[Your assignment]
If a line in the data has the string "replace", please show it.

Stored data entries:

Lemma digits_spec fuel : forall n acc, 0 <= n < 10 ^ Z.of_nat fuel -> fuel <> O ->
  exists ds, digits fuel n acc = ds ++ acc /\ Forall (fun c => is_digit c = true) ds /\
    ds <> [] /\ (length ds <= fuel)%nat /\ value 0 ds = n /\ (head ds = Some (ch "0") -> ds = [ch "0"]).
Proof.
  induction fuel as [|fuel IH]; intros n acc Hn Hf; [done|]. cbn [digits].
  pose proof (Z.mod_pos_bound n 10 ltac:(lia)). pose proof (Z.div_mod n 10 ltac:(lia)).
  assert (is_digit (ch "0" + n mod 10) = true) as Hd by (apply is_digit_range; chars; lia).
  destruct (decide (n / 10 = 0)) as [E|E].
  { exists [ch "0" + n mod 10]. split_and!; [done|by constructor|done|simpl; lia|unfold value; simpl; lia|].
    intros [= ->]. done. }
  assert (0 <= n / 10) by (apply Z.div_pos; lia).
  assert (fuel <> O) as Hf' by (intros ->; simpl in Hn; apply E, Z.div_small; lia).
  destruct (IH (n / 10) ((ch "0" + n mod 10) :: acc)) as (ds & -> & D1 & D2 & D3 & D4 & D5); [|done|].
  { split; [done|]. apply Z.div_lt_upper_bound; [lia|]. rewrite <- Z.pow_succ_r by lia.
    replace (Z.succ (Z.of_nat fuel)) with (Z.of_nat (S fuel)) by lia. apply Hn. }
  exists (ds ++ [ch "0" + n mod 10]). split_and!.
  - by rewrite <- app_assoc.
  - apply Forall_app. split; [done|by constructor].
  - by destruct ds.
  - rewrite length_app. simpl. lia.
  - unfold value in *. rewrite foldl_app. simpl. rewrite D4. lia.
  - destruct ds as [|d ds]; [done|]. intros Hh. simpl in Hh. specialize (D5 Hh). injection D5 as -> ->.
    exfalso. apply E. rewrite <- D4. reflexivity.
Qed.

Lemma show_int_spec n : 0 <= n <= INT_MAX ->
  Forall (fun c => is_digit c = true) (show_int n) /\ show_int n <> [] /\ zlen (show_int n) <= 10 /\
  value 0 (show_int n) = n /\ (head (show_int n) = Some (ch "0") -> show_int n = [ch "0"]).
Proof.
  intros Hn. unfold show_int. rewrite decide_False by lia.
  destruct (digits_spec 10 n []) as (ds & -> & D1 & D2 & D3 & D4 & D5); [simpl; lia|done|].
  rewrite app_nil_r. unfold zlen. split_and!; try done. lia.
Qed.

Lemma parse_shown n e rest : 0 <= n <= INT_MAX -> is_digit e = false ->
  parse_num (show_int n ++ e :: rest) true = Ret (n, e :: rest, true).
Proof.
  intros Hn He. destruct (show_int_spec n Hn) as (D1 & D2 & _ & D4 & _). unfold parse_num.
  rewrite parse_digits_spec by (done || lia). rewrite D4. by rewrite bool_decide_eq_false_2.
Qed.

Lemma digit_chars ds : Forall (fun c => is_digit c = true) ds -> Forall (fun c => 0 < c < 256) ds.
Proof. apply Forall_impl. intros c Hc%is_digit_range. lia. Qed.

(** ** Fields *)

Lemma field_length s : zlen s <= 63 -> zlen (field s) = 64.
Proof. unfold field, zlen. intros. rewrite length_app, length_replicate. lia. Qed.

Lemma field_cstr s : zlen s <= 63 -> exists rest, field s = s ++ NUL :: rest.
Proof.
  intros H. unfold field. unfold zlen in H. destruct (64 - length s)%nat as [|k] eqn:E; [lia|]. by exists (replicate k 0).
Qed.

(** One character more. *)
Lemma field_push s c : zlen s < 63 -> 
  (let! d := aset (field s) (zlen s) c in aset d (zlen s + 1) NUL) = Ret (field (s ++ [c])).
Proof.
  intros H. unfold field. unfold zlen in H.
  destruct (64 - length s)%nat as [|[|k]] eqn:E; [lia|lia|]. cbn [replicate].
  rewrite (aset_split _ s 0 c (0 :: replicate k 0)) by done. cbn [obind].
  rewrite (aset_split _ (s ++ [c]) 0 NUL (replicate k 0)) by (done || zl). f_equal.
  rewrite length_app. simpl. replace (64 - (length s + 1))%nat with (S k) by lia. cbn [replicate].
  by rewrite <- (app_assoc (s ++ [c])).
Qed.

Lemma parse_meta_spec stop e rest : e = NUL \/ e = stop -> forall s pre,
  Forall (fun c => 0 < c < 256 /\ c <> stop) s -> Forall (fun c => 0 < c < 256) pre -> zlen (pre ++ s) <= 63 ->
  parse_meta (s ++ e :: rest) (field pre) 64 stop =
    Ret (if decide (pre ++ s = []) then ZENIT_ERROR_PARAM else ZENIT_OK, e :: rest, field (pre ++ s)).
Proof.
  intros He. induction s as [|c s IH]; intros pre Hs Hp Hl; cbn [parse_meta app].
  { rewrite decide_False by naive_solver. rewrite app_nil_r in *.
    destruct pre as [|p pre]; [reflexivity|]. inversion Hp as [|? ? Hp0 _]; subst.
    erewrite (aget_lookup _ 0 p); [|lia|reflexivity]. cbn [obind]. rewrite decide_False by lia.
    by rewrite decide_False by done. }
  inversion Hs as [|? ? [Hc1 Hc2] Hs']; subst. rewrite decide_True by (split; [lia|done]).
  autorewrite with zlen in Hl. pose proof (zlen_nonneg s).
  destruct (field_cstr pre) as (r0 & E0); [lia|].
  rewrite E0 at 1. rewrite strlen_app by done. cbn [obind]. rewrite decide_False by lia.
  pose proof (field_push pre c ltac:(lia)) as Ep.
  destruct (aset (field pre) (zlen pre) c) as [d| |]; [|done|done]. cbn [obind] in *. rewrite Ep. cbn [obind].
  rewrite IH; [by rewrite <- app_assoc|done|apply Forall_app; split; [done|by constructor]|zl].
Qed.

(** ** Parsing what was printed *)

Lemma cur_cons c p : cur (c :: p) = Ret c.
Proof. done. Qed.

Definition tail_text (pr bd : bytes) : bytes :=
  (if decide (pr = []) then [] else ch "-" :: pr) ++ (if decide (bd = []) then [] else ch "+" :: bd).

(** The first character of what follows the numbers is no digit. *)
Lemma tail_text_head pr bd rest : exists e t, tail_text pr bd ++ NUL :: rest = e :: t /\ is_digit e = false.
Proof.
  unfold tail_text. destruct (decide (pr = [])); [destruct (decide (bd = []))|]; eexists _, _; split; reflexivity.
Qed.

[Final answer]
    replace (Z.succ (Z.of_nat fuel)) with (Z.of_nat (S fuel)) by lia. apply Hn. }
  rewrite length_app. simpl. replace (64 - (length s + 1))%nat with (S k) by lia. cbn [replicate].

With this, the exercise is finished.